Si cette souffrance au travail n’est pas mesurée, elle a aussi longtemps eu du mal à s’exprimer dans un corps de métier dopé au sens du devoir et confronté à un public en difficulté. (...)

Dans cette institution soumise à un devoir de réserve et à un droit de grève limité, une certaine "endurance a perduré pendant des années. On ne s’est jamais arrêtés, au nom de la continuité du service public". (...)
L’USM confirme cette "forme de réticence à reconnaître une souffrance, perçue comme une fragilité" pouvant nuire à "l’autorité" du pouvoir judiciaire. Albertine Munoz, juge d’application des peines à Bobigny (Seine-Saint-Denis), s’est heurtée à ce "déni" et à "cette omerta" quand elle est sortie de l’Ecole nationale de la magistrature voici trois ans. "Alors que j’essayais d’alerter, on me disait : ’A Paris ils ont dix fois plus de dossiers, tous les cabinets sont comme ça’. C’est comme si les magistrats avec plus d’expérience s’étaient créé un mécanisme de protection, s’étonne-t-elle. Le mot que j’ai le plus entendu, c’est ’il faut dégrader ton travail : motive moins tes jugements, ne lis pas les dossiers.’ Comment est-ce possible dans une démocratie et un Etat de droit ?"

Isolée face au manque de soutien de sa hiérarchie, Albertine Munoz a peu à peu ressenti une "fatigue professionnelle intense". Il lui a fallu du temps pour se résoudre à consulter un médecin, sachant qu’il y aurait un arrêt-maladie à la clé. Elle a fini par s’y résoudre lorsqu’elle s’est aperçue qu’elle devenait la magistrate qu’elle ne voulait pas être. (...)

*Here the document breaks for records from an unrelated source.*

(** C2: with a backend whose [_download] writes only the file it is given,
    [_download_file] hands the backend a temporary file next to the
    destination (same directory, another name) and moves it into place after
    the backend returned without error.  In every world seen before the call
    returns the destination holds what it held before; when the call fails,
    it still does; when it succeeds, the destination holds what the finished
    temporary file held. *)
Theorem _download_file_atomic {Ext} (self : BaseTree Ext) (uuid : string)
    (from_info to_info : Location) (w : World Ext)
    (backend_download : Location → list string → World Ext → DownloadRun Ext) :
  let run := _download_file self uuid from_info to_info w in
  let dst := loc_parts to_info in
  let tmp := tmp_fname uuid dst in
  _download self = Some backend_download →
  backend_writes_only_target backend_download →
  (removelast tmp = removelast dst ∧ tmp ≠ dst)
  ∧ Forall (fun s => file_at s dst = file_at w dst) (dl_partial run)
  ∧ (∀ e, dl_result run = Err e → file_at (dl_final run) dst = file_at w dst)
  ∧ (dl_result run = Ok tt →
     ∃ fs1,
       makedirs (loc_parts (loc_parent to_info)) (local_fs w) = Ok fs1
       ∧ let backend_run := backend_download from_info tmp (mkWorld fs1 (ext w)) in
         dl_result backend_run = Ok tt
         ∧ is_Some (file_at (dl_final backend_run) tmp)
         ∧ file_at (dl_final run) dst = file_at (dl_final backend_run) tmp).
Proof.
  intros run dst tmp Hdl Hframe.
  split; [split; [apply tmp_fname_adjacent|apply tmp_fname_fresh]|].
  assert (tmp ≠ dst) as Hfresh by apply tmp_fname_fresh.
  subst run. unfold _download_file. fold dst. fold tmp.
  destruct (makedirs _ (local_fs w)) as [fs1|e1] eqn:Hmk.
  2:{ cbn. split; [constructor|]. split; [done|done]. }
  apply makedirs_files in Hmk as Hfiles. rewrite Hdl.
  set (w1 := mkWorld fs1 (ext w)).
  assert (file_at w1 dst = file_at w dst) as Hw1
    by (unfold file_at; cbn; by rewrite Hfiles).
  pose proof (Hframe from_info tmp w1) as Hrun.
  set (backend_run := backend_download from_info tmp w1) in *.
  unfold writes_only in Hrun. apply Forall_app in Hrun as [Hpartial Hfinal].
  assert (dst ≠ tmp) as Hfresh' by done.
  assert (Forall (fun s => file_at s dst = file_at w dst)
                 (w1 :: dl_partial backend_run)) as Hseen.
  { constructor; [done|]. eapply Forall_impl; [exact Hpartial|].
    intros s Hs. unfold file_at. rewrite (Hs dst Hfresh'). exact Hw1. }
  assert (file_at (dl_final backend_run) dst = file_at w dst) as Hw2.
  { inversion Hfinal as [|? ? Hfin _]; subst.
    unfold file_at. rewrite (Hfin dst Hfresh'). exact Hw1. }
  destruct (dl_result backend_run) as [[]|e2] eqn:Hres.
  - destruct (move tmp dst (local_fs (dl_final backend_run))) as [fs3|e3] eqn:Hmv.
    + cbn. split; [|split; [done|]].
      * rewrite app_comm_cons. apply Forall_app. split; [done|].
        by apply Forall_singleton.
      * intros _. exists fs1. split; [done|].
        apply move_target in Hmv as [Hdst Hsrc]. cbn.
        fold w1. fold backend_run. by rewrite Hres.
    + cbn. split; [|split; [done|done]].
      rewrite app_comm_cons. apply Forall_app. split; [done|].
      by apply Forall_singleton.
  - cbn. split; [done|]. split; [done|done].
Qed.

(** ** Transfer: the checks of [download] *)

(** C7, as the code has it: with a backend that has [_download], a source of
    another scheme fails with [NotImplementedError] whatever the destination,
    and nothing is transferred or copied; with a source of the backend's
    scheme, a destination of the backend's scheme and that scheme not
    "local", [download] calls [copy] and returns 0 when [copy] returns (its
    error otherwise). *)
Theorem download_scheme_checks {Ext} (self : BaseTree Ext)
    (uuids : nat → string) (from_info to_info : Location)
    (jobs_ : option nat) (sched : list Event) (w : World Ext) :
  is_Some (_download self) →
  (loc_scheme from_info ≠ scheme self →
   download self uuids from_info to_info jobs_ sched w
   = Some (Err NotImplementedError, w))
  ∧ (loc_scheme from_info = scheme self →
     loc_scheme to_info = scheme self →
     scheme self ≠ "local" →
     (∀ w', copy self from_info to_info w = (Ok tt, w') →
            download self uuids from_info to_info jobs_ sched w
            = Some (Ok (Some 0%Z), w'))
     ∧ (∀ e w', copy self from_info to_info w = (Err e, w') →
                download self uuids from_info to_info jobs_ sched w
                = Some (Err e, w'))).
Proof.
  intros [dl Hdl]. unfold download. rewrite Hdl. split.
  - intros Hne. by rewrite bool_decide_eq_false_2.
  - intros Hfrom Hto Hlocal.
    rewrite (bool_decide_eq_true_2 _ Hfrom), (bool_decide_eq_true_2 _ Hto),
      (bool_decide_eq_false_2 _ Hlocal). cbn.
    split.
    + intros w' ->. done.
    + intros e w' ->. done.
Qed.

(** ** Transfer: the worker pool of [_download_dir] *)

Section FutureUpdates.
(** A worker or [cancel] changes one unfinished future into [x]. *)
Variables (fs : list FutureState) (i : nat) (old x : FutureState).
Hypothesis Hold : fs !! i = Some old.
Hypothesis Hunfinished : is_unfinished old = true.

Lemma update_keeps_finished j r :
  fs !! j = Some (Finished r) → <[i := x]> fs !! j = Some (Finished r).
Proof.
  intros Hj. rewrite list_lookup_insert_ne; [done|].
  intros ->. rewrite Hold in Hj. inversion Hj; subst. done.
Qed.

Lemma update_lookup j f :
  <[i := x]> fs !! j = Some f → f = x ∨ fs !! j = Some f.
Proof.
  destruct (decide (i = j)) as [->|Hne].
  - destruct (decide (j < length fs)%nat).
    + rewrite list_lookup_insert_eq by done. intros [= <-]. by left.
    + rewrite list_insert_ge by lia. by right.
  - rewrite list_lookup_insert_ne by done. by right.
Qed.

Lemma settled_ok_update ys :
  settled_ok fs ys → settled_ok (<[i := x]> fs) ys.
Proof.
  intros H j Hj. apply update_keeps_finished. by apply H.
Qed.

Lemma failed_first_update ys exc :
  failed_first fs ys exc → failed_first (<[i := x]> fs) ys exc.
Proof.
  intros (k & ys' & -> & Hk & Hok). exists k, ys'.
  split; [done|]. split; [by apply update_keeps_finished|].
  by apply settled_ok_update.
Qed.

Lemma all_succeeded_update n :
  all_succeeded n fs → all_succeeded n (<[i := x]> fs).
Proof.
  intros H j Hj. apply update_keeps_finished. by apply H.
Qed.

Lemma none_pending_below_update k :
  x ≠ Pending → none_pending_below k fs →
  none_pending_below k (<[i := x]> fs).
Proof.
  intros Hx H j Hj Hp. apply update_lookup in Hp as [Hp|Hp]; [done|].
  by apply (H j Hj).
Qed.

Lemma none_cancelled_update :
  x ≠ Cancelled → none_cancelled fs → none_cancelled (<[i := x]> fs).
Proof.
  intros Hx H j Hp. apply update_lookup in Hp as [Hp|Hp]; [done|].
  by apply (H j).
Qed.
End FutureUpdates.

Lemma existsb_lookup {A} (p : A → bool) (l : list A) :
  existsb p l = true →
  ∃ i a, l !! i = Some a ∧ p a = true ∧ existsb p (take i l) = false.
Proof.
  induction l as [|a l IH]; [done|]. cbn [existsb].
  destruct (p a) eqn:Hp; cbn.
  - intros _. by exists 0%nat, a.
  - intros (i & b & Hi & Hb & Hpre)%IH. exists (S i), b.
    split; [done|]. split; [done|]. cbn. by rewrite Hp.
Qed.

Lemma forallb_exists_false {A} (p : A → bool) (l : list A) :
  forallb p l = false → ∃ a, In a l ∧ p a = false.
Proof.
  induction l as [|a l IH]; [done|]. cbn.
  destruct (p a) eqn:Hp; cbn.
  - intros (b & Hb & Hpb)%IH. exists b. auto.
  - intros _. exists a. auto.
Qed.

Lemma existsb_false_lookup {A} (p : A → bool) (l : list A) i a :
  existsb p l = false → l !! i = Some a → p a = false.
Proof.
  revert i. induction l as [|b l IH]; intros i; [done|]. cbn [existsb].
  intros [Hb Hl]%orb_false_iff. destruct i as [|i]; cbn.
  - by intros [= <-].
  - by apply IH.
Qed.

Lemma weight_update (fs : list FutureState) i old x :
  fs !! i = Some old →
  (futures_weight (<[i := x]> fs) + future_weight old
   = futures_weight fs + future_weight x)%nat.
Proof.
  revert i. induction fs as [|f fs IH]; intros i Hi; [done|].
  destruct i as [|i].
  - cbn in Hi. inversion Hi; subst. cbn. lia.
  - cbn in Hi. specialize (IH i Hi).
    change (<[S i:=x]> (f :: fs)) with (f :: <[i:=x]> fs).
    cbn [futures_weight]. lia.
Qed.

Lemma weight_app (fs gs : list FutureState) :
  futures_weight (fs ++ gs) = (futures_weight fs + futures_weight gs)%nat.
Proof. induction fs as [|f fs IH]; cbn; [done|]. rewrite IH. lia. Qed.

Lemma unyielded_bound n ys : (length (unyielded n ys) <= n)%nat.
Proof.
  unfold unyielded. etrans; [apply length_filter|]. by rewrite length_seq.
Qed.

Lemma unyielded_yield n ys i :
  (i < n)%nat → i ∉ ys →
  (length (unyielded n (i :: ys)) < length (unyielded n ys))%nat.
Proof.
  intros Hi Hfresh. unfold unyielded.
  assert (seq 0 n = seq 0 i ++ i :: seq (S i) (n - S i)) as ->.
  { replace n with (i + (1 + (n - S i)))%nat at 1 by lia.
    rewrite seq_app. cbn. done. }
  rewrite !filter_app, !filter_cons, !length_app.
  rewrite decide_False by (intros H; apply H; apply elem_of_cons; by left).
  rewrite decide_True by done. cbn.
  assert (∀ l, (length (filter (fun j => j ∉ i :: ys) l)
                <= length (filter (fun j => j ∉ ys) l))%nat) as Hle.
  { induction l as [|a l IHl]; [done|]. rewrite !filter_cons.
    destruct (decide (a ∉ i :: ys)) as [Ha|Ha].
    - rewrite decide_True; [cbn; lia|].
      intros H. apply Ha. apply elem_of_cons. by right.
    - case_decide; cbn; lia. }
  pose proof (Hle (seq 0 i)). pose proof (Hle (seq (S i) (n - S i))). lia.
Qed.

Section PoolRun.
Context {Ext : Type} (self : BaseTree Ext).
Variable uuids : nat → string.
Variables from_info to_info : Location.
Variable from_infos : list Location.
Variable max_workers : nat.

(** The executor has at least one worker, and [walk_files] lists files
    below the directory it walks. *)
Hypothesis Hworkers : (0 < max_workers)%nat.
Hypothesis Hbelow :
  Forall (fun info => is_Some (relative_to info from_info)) from_infos.

#[local] Abbreviation n := (length from_infos).
#[local] Abbreviation step :=
  (pool_step self uuids from_info to_info from_infos max_workers).
#[local] Abbreviation run :=
  (pool_run self uuids from_info to_info from_infos max_workers).

Lemma member_to_info_below k info :
  from_infos !! k = Some info →
  is_Some (member_to_info from_info to_info info).
Proof.
  intros Hk. unfold member_to_info.
  destruct (proj1 (Forall_lookup _ _) Hbelow k info Hk) as [r ->]. by eexists.
Qed.

Lemma pool_inv_worker (w w' : World Ext) fs ys m i old x :
  fs !! i = Some old → is_unfinished old = true →
  x ≠ Pending → x ≠ Cancelled →
  pool_inv n (mkPool w fs ys m) →
  pool_inv n (mkPool w' (<[i := x]> fs) ys m).
Proof.
  intros Hold Hun Hx1 Hx2. unfold pool_inv. cbn.
  rewrite length_insert.
  destruct m as [k| |exc k|[[]|exc]|[[]|exc]].
  - intros (? & ? & ? & ?). eauto using none_cancelled_update.
  - intros (? & ? & ?).
    eauto using none_cancelled_update, settled_ok_update.
  - intros (? & ? & ?).
    eauto using failed_first_update, none_pending_below_update.
  - intros (? & ?). eauto using all_succeeded_update.
  - intros (? & ? & ?).
    eauto using failed_first_update, none_pending_below_update.
  - intros (? & ?). eauto using all_succeeded_update.
  - intros (Hlen & ? & Hall). exfalso.
    destruct (Hall i) as (f & Hf & Hfin).
    + rewrite <- Hlen. by eapply lookup_lt_Some.
    + rewrite Hold in Hf. inversion Hf; subst. by rewrite Hun in Hfin.
Qed.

Une libération de la parole

Un autre magistrat, qui préfère témoigner anonymement, a lui aussi opté pour ces "gestes de résistance au quotidien, à défaut de mesures structurelles". Il explique : "Quand je suis en audience au-delà d’une certaine heure, je renvoie. Tant pis si on engorge derrière. Cela vaut quoi, un jugement correctionnel signé à 3 heures du matin ?"

Mariannig Imbert, juge à Nanterre et collègue de Marie Truchet, observe "un point de bascule" aujourd’hui, favorisé par le changement de génération : "Personne n’a plus envie de se dévouer corps et âme pendant quarante-cinq ans." La tribune publiée dans Le Monde en 2021 en est aussi l’expression et consacre une "certaine libération de la parole. S’il y a une amélioration, c’est bien celle-là", pointe Nelly Bertrand, du Syndicat de la magistrature.

Pour le reste, tout le monde s’accorde à dire que le rééquilibrage doit se poursuivre bien au-delà de la mandature actuelle (...)

Comparant la situation de la justice à celle de l’hôpital, le président du tribunal de Nanterre se veut malgré tout optimiste : "On est allés au-delà du ’plus avec moins’, ce truc-là, c’est terminé, veut croire Benjamin Deparis. Le temps est venu de s’occuper de nos propres ouailles."